ChumpCar arrived in the wee hours Friday am and slept in, arriving at the track around 9a to set up. Dan Eveatt with the city is a great guy and had the timing loop we provided installed and ready to rock! The local PCA guys showed up to help, providing a truckfull (900) cones for us to delineate blend lines, on/off lanes, pit road etc. Registration and tech went through as per normal (READ THE RULES DAMMIT!) and at 6:30pm everyone took to the track in street vehicles for a slow-mo tour of the track led my Matt Lemons on his screamingly fast mini-bike.

Saturday morning brought a thick blanket of fog, but it was clear blue skies and 60 degrees by the time the drivers meeting rolled around. A couple of workers showed up a little late, and the green flag fell at 9:06a. I don't think we had our first flat tow until about 2:30p. While there is some elevation change on the course, it's pretty much flat and wide open, so off-course excursions created a wild cloud of dust but resulted in no damage to the cars. Turn 5, the second in a 2-turn right/left chicane at a lot of cars that carried too much speed into 4. Slow in, fast out guys.

The finish was wild, with the #27 Marvin the Martian Saab leading almost the entire race only to succumb to mechanical failure with 15 minutes left to go. At 5 minutes to go, another podium car, the #3 Mad Cow (Altima?) car went udder-up with transaxle failure at Turn 5.

3rd #1 Dumboyz Racing (E30)

2nd #86 Who's on First (RX7)

1st #8 PRoject Yellow Racing (CRX)

Saturday night, a few teams stopped by for chili and beer with the ChumpCar staff.
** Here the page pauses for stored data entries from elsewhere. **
(** Exchanging two slots is moving one up and the other down. *)
Lemma swapped_comm {A} i j (l : list A) : swapped i j l = swapped j i l.
Proof. unfold swapped. apply imap_ext. intros k v Hk. simpl. repeat case_decide; by subst. Qed.
Lemma swapped_moves {A} i j (l : list A) : (i < j < length l)%nat -> swapped i j l = move_down i (j - 1) (move_up i j l).
Proof.
  intros Hj. assert (Hlen : length (move_up i j l) = length l) by (apply Permutation_length, move_up_perm; lia).
  apply list_eq. intros k. rewrite swapped_lookup, move_down_lookup, !move_up_lookup by lia.
  repeat case_decide; subst; try lia; try done; f_equal; lia.
Qed.
Lemma swapped_perm {A} i j (l : list A) : (i < length l)%nat -> (j < length l)%nat -> swapped i j l ≡ₚ l.
Proof.
  intros Hi Hj. destruct (Nat.lt_trichotomy i j) as [Hlt|[->|Hgt]].
  - rewrite swapped_moves by lia. assert (Hm : move_up i j l ≡ₚ l) by (apply move_up_perm; lia).
    rewrite move_down_perm, Hm; [done|]. rewrite (Permutation_length Hm). lia.
  - assert (swapped j j l = l) as ->; [|done]. apply list_eq. intros k. rewrite swapped_lookup by lia. repeat case_decide; by subst.
  - rewrite swapped_comm, swapped_moves by lia. assert (Hm : move_up j i l ≡ₚ l) by (apply move_up_perm; lia).
    rewrite move_down_perm, Hm; [done|]. rewrite (Permutation_length Hm). lia.
Qed.
Lemma renamed_perm a b l : 0 <= a < width -> 0 <= b < width -> l ≡ₚ seqZ 0 width -> renamed a b l ≡ₚ seqZ 0 width.
Proof.
  intros Ha Hb Hl. unfold renamed. rewrite Hl. apply NoDup_Permutation; [|apply NoDup_seqZ|].
  - apply NoDup_fmap_2; [|apply NoDup_seqZ]. intros u v. bool_cases; lia.
  - intros v. rewrite list_elem_of_fmap. setoid_rewrite elem_of_seqZ. split; [intros (u & -> & Hu); bool_cases; lia|].
    intros Hv. exists (if v =? a then b else if v =? b then a else v). bool_cases; lia.
Qed.
Lemma spec_op_perm op n l : 0 <= n <= width -> op_pre width op n = true -> l ≡ₚ seqZ 0 width ->
  0 <= (spec_op width op (n, l)).1 <= width /\ (spec_op width op (n, l)).2 ≡ₚ seqZ 0 width.
Proof.
  intros Hn Hp Hl. assert (Hlen : length l = Z.to_nat width) by (rewrite Hl; apply length_seqZ).
  destruct op; unfold op_pre in Hp; rewrite ?andb_true_iff, ?Z.leb_le, ?Z.ltb_lt in Hp; cbn [spec_op fst snd]; (split; [lia|]).
  - rewrite move_down_perm by lia. done.
  - rewrite move_down_perm by lia. done.
  - rewrite move_up_perm by lia. done.
  - rewrite move_up_perm by lia. done.
  - rewrite rotated_perm by lia. done.
  - rewrite swapped_perm by lia. done.
  - apply renamed_perm; [lia|lia|done].
  - done.
Qed.
Lemma apply_op_refines op x : permuter_ok width x -> op_pre width op (psize x) = true ->
  permuter_ok width (apply_op width op x)
  /\ (psize (apply_op width op x), elems (apply_op width op x)) = spec_op width op (psize x, elems x).
Proof.
  intros (Hx & Hn & Hp) Hpre. pose proof (apply_op_decodes op x Hn Hpre) as Hd.
  assert (0 <= psize x) by (rewrite psize_nib; apply nib_bound).
  destruct (spec_op_perm op (psize x) (elems x) ltac:(lia) Hpre Hp) as [Hs Hperm]. rewrite <- Hd in Hs, Hperm.
  simpl in Hs, Hperm. split; [|done]. split; [by apply apply_op_word|]. split; [lia|done].
Qed.

Lemma back_is_free x : permuter_ok width x -> psize x < width -> back width x ∉ take (Z.to_nat (psize x)) (elems x).
Proof.
  intros (_ & _ & Hp) Hn [k Hk]%list_elem_of_lookup. assert (0 <= psize x) by (rewrite psize_nib; apply nib_bound).
  apply lookup_take_Some in Hk as [Hk Hlt].
  assert (Hb : elems x !! Z.to_nat (width - 1) = Some (back width x)).
  { rewrite elements_lookup by lia. unfold back. rewrite element_nib by lia. do 2 f_equal. lia. }
  assert (Hnd : NoDup (elems x)) by (rewrite Hp; apply NoDup_seqZ).
  pose proof (NoDup_lookup _ _ _ _ Hnd Hk Hb). lia.
Qed.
We all enjoyed a little racing camaraderie, until a storm blew in and blew dumpsters over.

Sunday morning started well, but attrition started to take it's usual toll. I'm not sure where the #86 RX7 finished, but it had a couple of spectacular near fatal brushes with the K-wall in T7. Many off-course treks created s sight not seen since the Dust Bowl back in the '30s. I think I retrieved the Wagons West Audi wagon at least 3 times, no telling how many times they were towed in overall. Seems it would run once started. "Once started" being the key phrase.

There was some great racing Sunday morning, including a long running battle between the #945 Porsche and the CRX. In the end, it was

3rd #7 40/40 Racing (ZX2)

2nd #11 Jamaican Bobsled Team (MR2)

1st #1 Dumboyz Racing

Several teams that came over from LeMons were nothing but complimentary about Chumps, ChumpCar and the overall experience. We were glad they stopped in to try us out. We have many new friends.
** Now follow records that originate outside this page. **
(** The comparison of a key with the slice and the length of another. *)
Lemma key_compare_layers k a b : Forall byte_ok a -> Forall byte_ok b -> ikey0 k = slice_of a -> klen k = Z.of_nat (length a) ->
  Z.sgn (key_compare k (slice_of b) (Z.of_nat (length b))) = lex_compare (layer_string a) (layer_string b).
Proof.
  intros Ha Hb Hk Hl. unfold key_compare, slice_of in *. rewrite Hk, Hl.
  rewrite big_endian_compare by (by rewrite ?padded_length || by apply padded_ok). rewrite !padded_fill.
  assert (Hab : lex_compare (take 8 a) (take 8 b)
    = if lex_compare (fill 8 (take 8 a)) (fill 8 (take 8 b)) =? 0 then Z.sgn (Z.of_nat (length (take 8 a)) - Z.of_nat (length (take 8 b)))
      else lex_compare (fill 8 (take 8 a)) (fill 8 (take 8 b))).
  { apply lex_compare_fill; try (rewrite length_take; lia); by apply Forall_take. }
  set (c := lex_compare (fill 8 (take 8 a)) (fill 8 (take 8 b))) in *. unfold layer_string, ikey_size.
  destruct (Z.eqb_spec c 0) as [Hc|Hc].
  - rewrite !length_take in Hab.
    destruct (Z.ltb_spec 8 (Z.of_nat (length a))), (Nat.ltb_spec 8 (length a)), (Nat.ltb_spec 8 (length b)); try lia.
    + rewrite (proj2 (Z.leb_gt _ _)) by lia. rewrite !Nat.min_l, Z.sub_diag in Hab by lia. apply lex_compare_eq in Hab as ->.
      by rewrite lex_compare_prefix.
    + rewrite (proj2 (Z.leb_le _ _)) by lia. destruct (Nat.eq_dec (length b) 8%nat) as [H8|H8].
      * rewrite H8, Nat.min_l, Z.sub_diag in Hab by lia. apply lex_compare_eq in Hab as ->. by rewrite lex_compare_prefix.
      * rewrite Z.sgn_pos in Hab by lia. rewrite lex_compare_app; [by rewrite Hab|by rewrite Hab|right; rewrite !length_take; lia|by left].
    + rewrite Z.sgn_neg by lia. destruct (Nat.eq_dec (length a) 8%nat) as [H8|H8].
      * replace (8 `min` length b)%nat with 8%nat in Hab by lia. rewrite H8, Z.sub_diag in Hab. apply lex_compare_eq in Hab as ->.
        by rewrite lex_compare_prefix.
      * rewrite (Z.sgn_neg) in Hab by lia. rewrite lex_compare_app; [by rewrite Hab|by rewrite Hab|by left|right; rewrite !length_take; lia].
    + rewrite !app_nil_r, Hab. f_equal. lia.
  - rewrite lex_compare_app; [| |destruct (Nat.ltb_spec 8 (length a))|destruct (Nat.ltb_spec 8 (length b))];
      rewrite ?length_take; try (left; done); try (right; lia).
    + rewrite Hab. apply lex_compare_values.
    + congruence.
Qed.

(** ** Shifting *)
Fixpoint shifts (n : nat) (k : key) : outcome key :=
  match n with O => Ok k | S n => k ← key_shift k; shifts n k end.
(** The key of the string at [s], in the tree of a string that starts at [first]. *)
Definition key_at (mem : list Z) (first s len : Z) : key := mkKey mem (slice_of (string_at mem s len)) len s first.

Section Shifting.
Context (mem : list Z) (s len : Z).
Context (Hmem : Forall byte_ok mem) (Hs : 0 <= s) (Hlen : 0 <= len) (Hin : s + len <= Z.of_nat (length mem)).

Lemma key_of_string_ok : key_of_string mem s len = Ok (key_at mem s s len).
Proof. unfold key_of_string. by rewrite slice_make_comparable_ok. Qed.
Lemma key_shift_ok first d : 0 <= d -> d + 8 < len ->
  key_shift (key_at mem first (s + d) (len - d)) = Ok (key_at mem first (s + (d + 8)) (len - (d + 8))).
Proof.
  intros Hd Hd'. unfold key_shift, key_at, ikey_size, slice_make_comparable_sloppy. cbn [k_mem k_s klen k_first].
  replace (s + d + 8) with (s + (d + 8)) by lia. replace (len - d - 8) with (len - (d + 8)) by lia.
  assert (Hsl : slice_make_sloppy mem (s + (d + 8)) (len - (d + 8)) = slice_make mem (s + (d + 8)) (len - (d + 8))).
  { destruct (Z.lt_ge_cases (len - (d + 8)) 8); [apply slice_make_sloppy_ok; done || lia|].
    unfold slice_make_sloppy, slice_make, slice_size. rewrite (proj2 (Z.leb_le 8 (len - (d + 8)))) by lia. done. }
  rewrite Hsl. pose proof (slice_make_comparable_ok mem (s + (d + 8)) (len - (d + 8)) Hmem ltac:(lia) ltac:(lia) ltac:(lia)) as Hc.
  unfold slice_make_comparable in Hc. destruct (slice_make mem (s + (d + 8)) (len - (d + 8))); [|done]. cbn [mbind outcome_bind] in *. congruence.
Qed.
Lemma shifts_ok n : forall d, 0 <= d -> d + 8 * Z.of_nat n < len \/ n = O ->
  shifts n (key_at mem s (s + d) (len - d)) = Ok (key_at mem s (s + (d + 8 * Z.of_nat n)) (len - (d + 8 * Z.of_nat n))).
Proof.
  induction n as [|n IH]; intros d Hd Hn; [by rewrite Z.add_0_r|]. cbn [shifts]. rewrite key_shift_ok by lia.
  cbn [mbind outcome_bind]. rewrite IH by lia. do 2 f_equal; lia.
Qed.
Lemma unshift_all_ok d : 0 <= d <= len -> unshift_all (key_at mem s (s + d) (len - d)) = Ok (key_at mem s s len).
Proof.
  intros Hd. unfold unshift_all, key_at. cbn [k_mem k_s klen k_first]. destruct (Z.eqb_spec (s + d) s) as [He|He]; cbn [negb].
  - assert (d = 0) as -> by lia. by rewrite Z.add_0_r, Z.sub_0_r.
  - replace (len - d + (s + d - s)) with len by lia. by rewrite slice_make_comparable_ok.
Qed.
Lemma key_unparse_ok first datalen : len <= datalen -> key_unparse (key_at mem first s len) datalen = Ok (string_at mem s len).
Proof.
  intros Hd. unfold key_unparse, key_at, unparse_comparable, ikey_size, slice_size. cbn [k_mem k_s klen ikey0]. rewrite Z.min_l by lia.
  pose proof (string_at_length mem s len Hs Hlen Hin) as Hl. pose proof (string_at_ok mem s len Hmem) as Hok.
  assert (Hb : le_bytes 8 (byteswap (slice_of (string_at mem s len))) = padded (string_at mem s len)).
  { unfold slice_of. rewrite byteswap_word, reverse_involutive; [|by rewrite length_reverse, padded_length|by apply Forall_reverse, padded_ok].
    rewrite <- (padded_length (string_at mem s len)). by apply le_bytes_word, padded_ok. }
  rewrite Hb. destruct (Z.ltb_spec 8 len).
  - rewrite load_ok by lia. cbn [mbind outcome_bind]. f_equal. rewrite Z.min_id, Z.min_l by lia. unfold padded. rewrite Hl.
    replace (8 - Z.to_nat len)%nat with 0%nat by lia. rewrite app_nil_r, take_take. simpl.
    rewrite <- (take_drop 8 (string_at mem s len)) at 2. f_equal. unfold string_at. rewrite skipn_firstn_comm, drop_drop. f_equal; [lia|f_equal; lia].
  - f_equal. rewrite (Z.min_l 8 8), Z.min_r by lia. unfold padded. rewrite (take_ge (string_at mem s len)) by lia. rewrite take_app_le by lia.
    apply take_ge. lia.
Qed.
End Shifting.

(** C36: the comparison of keys is the lexicographic order of their strings, as far as one
    layer of the tree sees them.  For strings in memory, constructing keys succeeds, and
    the sign of [compare] is that of the lexicographic comparison of the first eight
    bytes, where a prefix is smaller and a string that goes on behind eight bytes is
    greater than one that ends there; two that go on are equal in this layer. *)
Theorem key_compare_lexicographic ma sa la mb sb lb :
  Forall byte_ok ma -> Forall byte_ok mb -> 0 <= sa -> 0 <= la -> sa + la <= Z.of_nat (length ma) ->
  0 <= sb -> 0 <= lb -> sb + lb <= Z.of_nat (length mb) ->
  exists ka kb, key_of_string ma sa la = Ok ka /\ key_of_string mb sb lb = Ok kb
    /\ Z.sgn (key_compare ka (ikey0 kb) (klen kb))
       = lex_compare (layer_string (string_at ma sa la)) (layer_string (string_at mb sb lb)).
Proof.
  intros Hma Hmb Hsa Hla Hia Hsb Hlb Hib. exists (key_at ma sa sa la), (key_at mb sb sb lb).
  split_and!; [by apply key_of_string_ok|by apply key_of_string_ok|]. unfold key_at at 2 3. cbn [ikey0 klen].
  pose proof (string_at_length mb sb lb Hsb Hlb Hib) as Hl. pose proof (string_at_length ma sa la Hsa Hla Hia) as Hl'.
  rewrite <- (Z2Nat.id lb) at 2 by done. rewrite <- Hl.
  apply key_compare_layers; [by apply string_at_ok|by apply string_at_ok|done|]. simpl. lia.
Qed.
ChumpCar Award went to the #44 REd Baron Team. They were instrumental in helping us move the event on short notice, overnighting a track map, proving cones, finding corner workers, helping set up, welding a broken trophy - anything we needed, Phil and Loren made sure we had access. True Chumps and a super fantastic team.

Other awards

Big Tow Award - #69 Wagons West. If we charged them per tow, we could have bought steak dinner for all

Maytag Spin Cycle Award = #26 Bobby Rickys - New chumps, should have been rally crossers. Spent plenty of time in the gravel even before their brakes started to go

Workers Choice - #22 Starving Artist Racing - another new team giving us a try. Great guys, raced clean all weekend. I don't think they had a spin or off-track until sometime Sunday.

Special Recognition - Bob Lee, #57 Red Green. Bob's club in NM had La Junta rented for that same weekend and he graciously gave it up so that we did not have to change the original date of the race. Thanks Bob!